I have many more memories of Bill. These include, in later years, working with Tatyana Apraksina to translate Bill’s poem “The Mind of Taxidermy” into Russian; being a guest with Tatyana and meeting Bill’s fellow ecologist and new, beloved wife, Jeanette Barreca; discussing the work of two great Northwest Roberts—Sund and Bringhurst—with him; learning that he’d indeed reconnected with his son Matthew; reading with Bill, Greg, Tatyana and translator Jamie Olson in Olympia; being honored by his and Jeannette’s presence at Tatyana’s and my readings in Astoria, Oregon and Port Angeles; sharing a meal and celebrating Tatyana’s birthday with him at Duckburg—the floathouse colony founded by Greg and his partner in book arts, Christi Payne, on Astoria’s John Day River.
     As the publisher of Radiolarian Press, Greg went on to release Bill’s first two full-length collections, This Old Riddle and Unfurl, Kite, and Veer. Greg also handled the beautiful design of Bill’s Waymaking by Moonlight: New and Selected Poems, published in 2020 by Empty Bowl Press. In the nearly thirty years that remained of Bill’s life since I first met him, his body of work and literary reputation grew steadily. He emerged as a teacher and elder statesman in his own right.
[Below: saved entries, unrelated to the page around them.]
(** * CryptoAgent: rate limiting, price cache, intent dispatch

    A shallow embedding of [src/main.py] (class [CryptoAgent]) and the
    properties of its control loop.

    Modelling conventions.
    - The agent object is the record [agent]; every method takes it and
      returns the updated one (explicit state passing).
    - [time.time()] is an input: each call site of the clock receives its
      reading as an integer number of ticks (one tick = one second, so the
      window constants are the source's 60).
    - The network, the language model and the [json] parser are the
      environment.  The price API answer and the completion answers are
      inputs of the call that consumes them; [json.loads] and the text form
      of container values are parameters of the section [Methods].
    - A method that can raise returns a [result]; the state it returns is the
      state at the point where the exception left it.  Only subclasses of
      Python's [Exception] are modelled.
    - Console output ([print]) is not modelled. *)

From stdpp Require Import base option list strings gmap pretty.
From Stdlib Require Import ZArith Lia Ascii.

Open Scope Z_scope.
Set Warnings "-register-all".

(* ------------------------------------------------------------------ *)
(** ** Python values *)

(** A parsed JSON document as Python sees it.  [JFloat] carries a float as
    its [repr] text (which determines the float); [JObj] lists the items of
    the dict. *)
Inductive json : Type :=
  | JNull
  | JBool (b : bool)
  | JInt (z : Z)
  | JFloat (repr : string)
  | JStr (s : string)
  | JArr (items : list json)
  | JObj (items : list (string * json)).

(** The exception classes the handlers tell apart. *)
Inductive exn : Type :=
  | RequestException      (* requests.RequestException and its subclasses *)
  | JSONDecodeError       (* json.JSONDecodeError *)
  | AttributeError
  | KeyError
  | TypeError
  | OtherException.       (* any other subclass of Exception *)

Inductive result (A : Type) : Type :=
  | Ok (a : A)
  | Raise (e : exn).
Arguments Ok {A} a.
Arguments Raise {A} e.

(** [d.get(k)] on a dict with [str] keys, for a [str] key. *)
Fixpoint dict_get (k : string) (d : list (string * json)) : option json :=
  match d with
  | [] => None
  | (k', v) :: d' => if String.eqb k k' then Some v else dict_get k d'
  end.
(** * Workflow enhancer: a shallow embedding of [enhance_workflows.py]

    The script rewrites n8n workflow documents: every HTTP Request node
    receives a timeout, a retry policy, response and redirect options and
    default headers, and two fixed error-handling nodes are appended to a
    workflow that holds at least one HTTP Request node.

    The embedding follows the Python text.  Values are the values
    [json.load] produces; a Python dict is an association list in
    insertion order; an operation that can raise returns in the [result]
    monad.  The documents come from [json.load], so they are trees: no
    two places of a document share an object, and the in-place updates of
    the script are the functional updates below.  Text is held as its
    UTF-8 bytes; [str.lower] and [repr] are taken as given (class
    [PyStr]), so that the statements hold of names, URLs and paths in any
    script, and the instances at the end run on ASCII text. *)

From Stdlib Require Import ZArith List String Ascii Bool Lia PrimFloat.
Import ListNotations.
Local Open Scope string_scope.
Local Open Scope Z_scope.

(** ** Values *)

(** What [json.load] returns: [None], [bool], [int], [float], [str],
    [list] and [dict].  A dict keeps its keys in insertion order. *)
#[local] Set Warnings "-register-all".

Inductive json : Type :=
| JNull
| JBool (b : bool)
| JInt (n : Z)
| JFloat (f : float)
| JStr (s : string)
| JArr (items : list json)
| JObj (fields : list (string * json)).

Definition dict := list (string * json).

(** ** Exceptions and the error monad *)

Inductive exn : Type :=
| AttributeError (ty attr : string)
| TypeError (msg : string)
| KeyError (key : string)
| OSError (msg : string)
| JSONDecodeError (msg : string).

(** [str(e)] *)
Definition exn_str (e : exn) : string :=
  match e with
  | AttributeError ty attr =>
      "'" ++ ty ++ "' object has no attribute '" ++ attr ++ "'"
  | TypeError msg => msg
  | KeyError key => "'" ++ key ++ "'"
  | OSError msg => msg
  | JSONDecodeError msg => msg
  end.

Inductive result (A : Type) : Type :=
| Ok (a : A)
| Raise (e : exn).
Arguments Ok {A} a.
Arguments Raise {A} e.

Definition bind {A B : Type} (c : result A) (k : A -> result B) : result B :=
  match c with
  | Ok a => k a
  | Raise e => Raise e
  end.

Notation "x <- c ;; k" := (bind c (fun x => k))
  (at level 61, c at next level, right associativity).
Notation "' pat <- c ;; k" := (bind c (fun x => match x with pat => k end))
  (at level 61, pat pattern, c at next level, right associativity).

(** ** Dictionaries in insertion order *)

Section Dict.
Context {V : Type}.

(** [d.get(k)] on the association list: the first binding of [k]. *)
Fixpoint dict_get (d : list (string * V)) (k : string) : option V :=
  match d with
  | [] => None
  | (k', v) :: d' => if String.eqb k k' then Some v else dict_get d' k
  end.

(** [d[k] = v]: an existing key keeps its place, a new key goes last. *)
Fixpoint dict_set (d : list (string * V)) (k : string) (v : V)
  : list (string * V) :=
  match d with
  | [] => [(k, v)]
  | (k', v') :: d' =>
      if String.eqb k k' then (k', v) :: d'
      else (k', v') :: dict_set d' k v
  end.

Definition dict_mem (d : list (string * V)) (k : string) : bool :=
  match dict_get d k with Some _ => true | None => false end.
End Dict.

(** ** Python primitives on values *)

Definition type_name (v : json) : string :=
  match v with
  | JNull => "NoneType"
  | JBool _ => "bool"
  | JInt _ => "int"
  | JFloat _ => "float"
  | JStr _ => "str"
  | JArr _ => "list"
  | JObj _ => "dict"
  end.

(** Truth value of an object, as [if v] tests it. *)
Definition truthy (v : json) : bool :=
  match v with
  | JNull => false
  | JBool b => b
  | JInt n => negb (n =? 0)
  | JFloat f => negb (PrimFloat.eqb f 0%float)
  | JStr s => negb (String.eqb s "")
  | JArr l => match l with [] => false | _ => true end
  | JObj d => match d with [] => false | _ => true end
  end.

(** [v != s] for a string literal [s]. *)
Definition py_ne_str (v : json) (s : string) : bool :=
  match v with
  | JStr s' => negb (String.eqb s' s)
  | _ => true
  end.

(** The value under [k], or [dflt] when the dict has no such key. *)
Definition get_or (d : dict) (k : string) (dflt : json) : json :=
  match dict_get d k with Some v => v | None => dflt end.

(** [o.get(k, dflt)]: only a dict has [get]. *)
Definition py_get (o : json) (k : string) (dflt : json) : result json :=
  match o with
  | JObj d => Ok (get_or d k dflt)
  | _ => Raise (AttributeError (type_name o) "get")
  end.
(** * Settings API (core/server/api/v0.1/settings.js)

    A shallow embedding of the v0.1 settings API: the helpers
    [settingsFilter], [settingsResult] and [canEditAllSettings], and the
    five API methods [browse], [read], [edit], [upload] and [download].

    Promises are modelled by a state-and-error monad over a [World] that
    holds the settings cache, the files of the content folder and a log of
    the calls made to the collaborators (permission engine, document
    checker, settings model, file system, url service, site app). *)

From Stdlib Require Import String Ascii List ZArith Bool.
From stdpp Require Import base option list gmap strings countable.

Import ListNotations.
Open Scope string_scope.
Open Scope list_scope.
Set Warnings "-register-all".

(** ** JavaScript values *)

(** The values a caller can pass where the code is duck typed (a setting's
    [value], the [options] argument of [edit], a request [context]).
    Numbers are restricted to integers; [NaN] and fractions do not occur. *)
Inductive JsValue : Type :=
| JUndefined
| JNull
| JBool (b : bool)
| JNumber (n : Z)
| JString (s : string)
| JArray (items : list JsValue)
| JObject (props : list (string * JsValue)).

(** [_.isString] *)
Definition isString (v : JsValue) : bool :=
  match v with JString _ => true | _ => false end.

(** Truthiness, as tested by [!x], [x || y], [x && y] and [if (x)]. *)
Definition truthy (v : JsValue) : bool :=
  match v with
  | JUndefined | JNull => false
  | JBool b => b
  | JNumber n => negb (n =? 0)%Z
  | JString s => negb (String.eqb s "")
  | JArray _ | JObject _ => true
  end.

Fixpoint assoc {A : Type} (k : string) (l : list (string * A)) : option A :=
  match l with
  | [] => None
  | (k', v) :: l' => if String.eqb k' k then Some v else assoc k l'
  end.

(** Property access [v.p] on a value that is neither [undefined] nor [null]
    (every access below is guarded by a truthiness test).  Only the own
    properties of objects are found: the properties read in this file
    ([context], [internal]) exist on no primitive and on no array. *)
Definition js_get (v : JsValue) (p : string) : JsValue :=
  match v with
  | JObject props => default JUndefined (assoc p props)
  | _ => JUndefined
  end.

(** [options.context && options.context.internal], as a condition. *)
Definition isInternal (context : JsValue) : bool :=
  truthy context && truthy (js_get context "internal").

(** ** Errors *)

(** [common.i18n.t(path, bindings)]: the message is kept symbolic. *)
Inductive Message : Type :=
| i18n_t (path : string) (bindings : list (string * string)).

Inductive ErrorType : Type :=
| NotFoundError
| NoPermissionError
| BadRequestError
| ValidationError
| InternalServerError.
(** The state of the inner loop of [insertionSort_func]: the element that
    moves is at [j], on its way left from [i]. *)
Definition moving (data : list A) (a j i : nat) : Prop :=
  sorted_range less data a j /\
  sorted_range less data (j + 1) (i + 1) /\
  (forall k k' x y, a <= k < j -> j < k' <= i ->
                    data !! k = Some x -> data !! k' = Some y -> le x y) /\
  (forall k' xj y, j < k' <= i ->
                   data !! j = Some xj -> data !! k' = Some y -> less xj y = true).

(** The loop may be asked to go below [a], down to [a0]; then what stands
    just before [a] must be a barrier: not greater than anything in the
    range. *)
Definition barrier (data : list A) (a b : nat) : Prop :=
  0 < a -> exists xpred, data !! (a - 1) = Some xpred /\
                         all_range (fun y => le xpred y) data a b.

(** The state of the partition around the pivot value [p], which waits at
    [a]: below [i] everything is less than [p], above [j] nothing is. *)
Definition partitioning (d : list A) (a b : nat) (p : A) (i j : nat) : Prop :=
  b <= length d /\ d !! a = Some p /\
  a + 1 <= i /\ j + 1 <= b /\ i <= j + 1 /\
  all_range (fun x => less x p = true) d (a + 1) i /\
  all_range (fun x => le p x) d (j + 1) b.

(** What the partition has reached when the scans cross at [mid]. *)
Definition partitioned (d : list A) (a b : nat) (p : A) (mid : nat) : Prop :=
  a <= mid < b /\
  all_range (fun x => less x p = true) d (a + 1) (mid + 1) /\
  all_range (fun x => le p x) d (mid + 1) b.
(* ===== verification/_CoqProject ===== *)
-Q . S2P
Prelude.v
FaultTypes.v
Gpu.v
SimDevice.v
Sorting.v
FaultBuffer.v
Frames.v
Predictor.v
Fetch.v
Coalesce.v
Channels.v
Preprocess.v
PathFrames.v
Stale.v
Service.v
Dispatch.v
Cancel.v
Isolation.v
ServiceLoop.v
Schedule.v
WorkerPool.v
PoolLife.v
Kthread.v
Grouping.v
Parallel.v
Frontend.v
RangeTree.v
RangeAllocator.v
PageMask.v
Prefetch.v
Merge.v
CopySplit.v
Pipeline.v
Pushbuffer.v
Semaphore.v
GpuChannel.v
PushSystem.v
Tracker.v
(* ===== verification/Prelude.v ===== *)
(** * FaultMesh: replayable GPU page-fault servicing

    The program is a fork of the UVM driver of a GPU.  When a GPU touches a page
    it cannot access it writes an entry into a ring buffer and stalls; the driver
    fetches the entries, coalesces them, finds the VA spaces they belong to,
    migrates or maps the pages and replays the accesses.  The fork adds
    predictors that filter stale faults and a pool of kernel threads that service
    VA blocks in parallel, and a library that CUDA kernels use to touch pages ahead
    of their accesses ([src/frontLib/]).  All other file names are under
    [src/backLib/kernel-open/nvidia-uvm/].

    ** Parts and files

    - [Prelude] (this file): machine arithmetic, record updates, the state monad
      [ST], frame reasoning ([respects]) and shared lemmas.
    - [FaultTypes], [Gpu]: the structures of [uvm_hal_types.h] and [uvm_gpu.h]; the
      state of a parent GPU, with the trace of the commands and notifications the
      driver sends; the HAL and the push layer as type classes.  [SimDevice] is a
      concrete device for runs.
    - [Sorting]: comparators, the kernel's [sort()] as an interface, deduplication
      and binary search.
    - [FaultBuffer]: [replayable_fault_buffer_pending_entries],
      [push_replay_on_gpu], [push_cancel_on_gpu], [write_get],
      [fault_buffer_flush_locked], initialisation and teardown
      ([uvm_gpu_replayable_faults.c]).
    - [Predictor], [Fetch], [Coalesce]: [prev_fetch_*], [fetch_fault_buffer_entries]
      and the merging of duplicate faults.  [Coalesce] has the abstract account of
      coalescing that the fetch loop follows.
    - [Channels]: the instance pointer and TSG tables of [uvm_gpu.c].
    - [Preprocess]: [preprocess_fault_batch] and the previous-batch predictor.
    - [Stale]: the lag map and the counters of stale faults.
    - [Service]: the pass over the faults of one VA block
      ([service_fault_batch_block_locked] up to the call that services the block).
    - [Dispatch]: retries, ATS, [service_fault_batch_dispatch] and the serial loop of
      [service_fault_batch].
    - [Cancel], [Isolation]: [cancel_faults_all], [service_fault_batch_for_cancel],
      the precise cancels by virtual address and by uTLB.
    - [ServiceLoop]: [uvm_gpu_service_replayable_faults], prefetch throttling and the
      choice of the path.  The parallel path is the interface [ParallelService].
    - [Schedule], [WorkerPool], [PoolLife], [Kthread], [Grouping], [Parallel]: the
      parallel path ([uvm_gpu_replayable_faults_parallel.c] and
      [service_fault_batch_parallel]).  [Schedule] cuts a batch into segments and
      lists of blocks; [WorkerPool] has the threads that claim ids, go through
      blocks and signal completion; [PoolLife] creates and destroys the pool;
      [Kthread] services one block; [Grouping] is phase 1 of the coordinator;
      [Parallel] composes them and discharges [ParallelService].
    - [Merge], [CopySplit], [Pipeline]: the pushes the blocks of a batch share.
      [Merge] is [uvm_kthread_dispatch_and_wait] with its push pairs in every merge
      mode, and refines the plan of [Parallel]; [CopySplit] is the counter with
      which the last block of a segment ends the copy push
      ([uvm_va_block_service_locked]); [Pipeline] is the thread that copies and maps
      asynchronously ([async_copy_map_worker_fn], [submit_async_pipeline_item]).
    - [RangeTree], [RangeAllocator]: [uvm_range_tree.c] and, on top of it,
      [uvm_range_allocator.c].
    - [PageMask], [Prefetch]: the regions and masks of [uvm_va_block.h] and the
      prefetching heuristic [uvm_perf_prefetch.c], whose policies and range groups
      are range trees.
    - [Pushbuffer], [Semaphore], [GpuChannel], [PushSystem], [Tracker]: the layer under
      the pushes.  [Pushbuffer] is the memory of pushes ([uvm_pushbuffer.c]),
      [Semaphore] the tracking semaphores, the pools of semaphores and encrypted
      payloads ([uvm_gpu_semaphore.c]), [GpuChannel] the ring of entries of a
      channel, reserving, beginning, ending, progress, errors and waits
      ([uvm_channel.c], [uvm_push.c]); [PushSystem] lets threads and the GPU
      interleave these operations; [Tracker] is [uvm_tracker.c], what acquires
      and waits for pushes.
    - [Frontend]: [frontend_prefault_common.cuh], the host side of an array and the
      threads of the kernels that access it.
    - [Frames], [PathFrames]: what each stage may add to the trace.

    State is passed explicitly: [uvm_gpu D] is the GPU with a device of type [D],
    [svc D] adds the context of the block being serviced.  Pointers into the fault
    cache are indices into it.  Counters keep their width ([u32], [u64]).

    ** What the theorems show

    - Fetching: coalescing loses no fault, counts are exact, masks and instance
      counts are consistent; the flush drains the ring when the layers below
      succeed; the predictors answer as
      the sets they were built from.
    - Preprocessing: the ordered view is a sorted permutation of the coalesced
      faults, with their VA spaces; registered channels translate.
    - Serial servicing: only permitted pages are queued, exactly the denied faults
      are marked fatal, every fault of a block is notified once, the loop ends and,
      outside the per-block replay policy, tells of every fault that is neither
      fatal nor without a GPU VA space, and VA space locks are balanced on every
      path.
    - Cancelling: a batch that is given up has its faults cancelled, in order, up to
      the first cancel that cannot be pushed; the precise cancels touch only the VA
      space or the uTLBs they are for.
    - Service loop: it ends, it always replays, and prefetch faults stay
      synchronised with the hardware.
    - Parallel path: a dispatch that starts while no thread has a claim of an
      earlier one completes, and when it succeeds has serviced every block once; a
      worker queues what the serial path queues when accesses are permitted; locks
      are released; the pool leaks nothing.  Other theorems are concrete
      departures from the serial path, among them denied accesses that are
      serviced, faults outside managed memory that are skipped, blocks that no
      worker is woken for, and claims that outlive their batch.
    - Shared pushes: in every mode and on every error path each push that is begun
      is ended once, unless a worker of a dispatch that timed out ends its copy push
      after the coordinator (a run shows the second end), and the dispatches made
      are those of the plan up to the first that fails.  The copy/map split adds no copy to an ended push as long as no
      block is retried, and a run shows that a retry does.  The asynchronous
      pipeline completes every accepted item once and empties its slots; no item of
      the fault path ever takes it.
    - Range trees and allocator: insertion, lookup, holes, splitting and merging
      agree with the sets of addresses; allocations are disjoint, an allocation
      fails only when nothing fits or there is no memory for its node, and after all releases the range is whole.
    - Prefetching: the tree stays within its block, the region of a fault is the
      widest dense subtree, leaving the loop early loses nothing, and a hint has only
      pages that may be prefetched.  A run shows where the clamp loses pages.
    - Pushes: a push that begins gets memory nobody uses, and no push is overwritten
      before the GPU has completed it, on any channel and in any interleaving; a
      thread only waits for memory while pushes are pending or after a fatal error
      has lost chunks, and a wait for a channel
      ends with an empty ring once the GPU is done; a 32-bit semaphore that is updated
      before its payload has made a turn is a 64-bit counter.  Trackers forget no push, with or without memory, a wait for one
      returns when its pushes are done, and a push that acquires one is ordered
      after them.  Runs show the chunk and the entries that are lost when an
      error and a free place come together.
    - Front-end library: no element is accessed before its page was touched, no page
      is touched twice, no thread is stuck, and the counters are exact at rest.

    ** Bounds

    Loops that are not structural take fuel.  The flush and fetch loops get the
    pending entries of the ring.  The serial loop gets one iteration per coalesced
    fault and one per restart the environment asks for ([op_restarts]);
    [Dispatch.batch_loop_complete] shows this is enough.  Block retries get
    [op_retries], the retries left in the environment, and the precise cancel by
    virtual address twice the number of faults.  The service loop gets the batch
    limit plus the restarts; [ServiceLoop.service_loop_terminates] shows it ends.
    Strided lists of blocks get the number of blocks.  The [while (1)] of the
    precise cancel by uTLB takes its bound from the caller, because the source
    has none.  Iterating over a range tree gets the length of its list, the loop
    over the big pages of a block the pages of a block
    ([RangeTree.for_each_in_spec] and [Prefetch.grow_big_pages_enough] show
    this is enough); the retries of a block in [CopySplit] are a list.  The loops
    that spin for the GPU and other threads ([Pushbuffer.claim_loop],
    [GpuChannel.channel_wait_loop], [Tracker.tracker_wait_loop] and the like) take
    the list of what happens in each spin, and still spin when it runs out;
    [PushSystem.wait_drains] and [Tracker.tracker_wait_correct] say when they
    return.  [Tracker.remove_loop] gets the number of entries.  Tracking values stay
    below 2^64: a run of [PushSystem] has fewer steps.

    ** Interfaces

    Code that the fault path only calls is a type class: the HAL
    ([FaultBufferHal]), pushes and events ([GpuOps]), VA spaces, blocks, ranges,
    policies and ATS ([VaSpaceOps], [WorkerOps], [block_queries]), the scheduler
    ([PoolOps]).  What is relied on of them is a class of laws next to it, and
    the simulated instances discharge the laws.  The items of a batch run in the
    order the workers finish them; where the threads are when a dispatch starts and
    how they are scheduled until the coordinator stops waiting are arguments
    ([op_threads], [op_schedule]) of a run of [WorkerPool.worker_step].
    The kernel's red-black tree under the range trees is [RbTree] with [RbTreeLaws].
    Whether a push can be begun, what a dispatch returns and whether the workers
    ended its copy push, in time or late, are arguments of [Merge].  The pushbuffer sees the channels
    through [PushbufferWorld], trackers through [TrackerWorld]; [GpuChannel] and
    [Tracker] give the channels of a GPU these interfaces and discharge their laws.

    ** Not modelled

    Timing, logging, histograms and profiling counters have no effect on the
    faults.  The commands in a push are not modelled: on the fault path a push is
    begun or not, and ended, and in the channels it is a number of words.
    Confidential Computing (but for the encrypted payload of a semaphore), proxy
    channels, channel set-up, channel destruction and the choice of a pool are not
    modelled.  Of the workers that still run after a dispatch timed out only their
    claims and the copy pushes they end are modelled; the persistent spin of the
    workers and the spinning of continuous workers between segments are not.  Locks other than those of the VA spaces, wait queues and the
    bottom-half scheduling are not modelled; the threads of [WorkerPool], [CopySplit],
    [Pipeline], [PushSystem] and [Frontend] interleave at their atomic operations and locked
    sections, with sequentially consistent memory.  VA block, range and space
    internals other than those above, page tables, ATS and HMM servicing,
    non-replayable faults, access counters, the thrashing heuristic, tools, tests,
    the benchmark applications and the helpers of the front-end library that only
    call the CUDA runtime are outside the modelled part. *)

From stdpp Require Export prelude list sorting gmap.
From Stdlib Require Export ZArith Lia.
I hope these offerings may add to a potluck of impressions that others will contribute in witness to the charm and coherence of Bill’s personality and his commitments to literature, friendship, the glory of polyphonous creation, and poetry as an endless waymaking between the mythical and real. I hope, too, that others just now finding out about Bill and his work will want to join in.

Bill Yake’s earthly trail ended on December 12, 2022, but his work will endure.

* two of Yake's poems from Waymaking by Moonlight:

Aging
,

we grow asymmetrical
strength in one eye
and the opposite leg,
and our lives gyre
slowly at first,
then like old nations
we pull in our arms
and spin thin strings of fire.

Moon from Winter Ridge
The moon is a stone mirror.
We forget that.
Its reflection
from the valley
of polished water,
austere as stopped time
is the double ricochet of sunlight
banking precisely home to each attentive eye.

-- Thanks to Empty Bowl Press for permission to include "Aging" and "Moon from Winter Ridge" by Bill Yake from his collection Waymaking by Moonlight — Empty Bowl Press, 2020

** Editor's note: When I asked James to say a bit more about his sensing of poetry as resistance — was something assumed there as a matter of unspoken agreement?  He replied, "I felt this at the time and may not have ever put it in words. The lava tubes were so rugged - so shadowy, cool and solemn - amid a wilderness depopulated by thoughtless history. They felt to me like spontaneous gifts from the land's psychic geography, like subterranean roadside chapels where we could permanently internalize whatever epiphanies we might have wished to claim as life-altering above ground. I suppose fighting corrosive homogenization through literary friendship is a central theme of the piece."  - Richard Whittaker

          
 

About the Author

James Manteith is essayist, poet-songwriter and Russian literary translator. He serves as Translation Editor for the multidisciplinary cultural magazine Apraksin Blues, as well as Associate Editor for Mundus Artium Press and Mundus Artium: The Journal of International Letters and the Arts. He works in collaboration with his longtime mentor, the artist, author and Apraksin Blues editor-in-chief Tatyana Apraksina.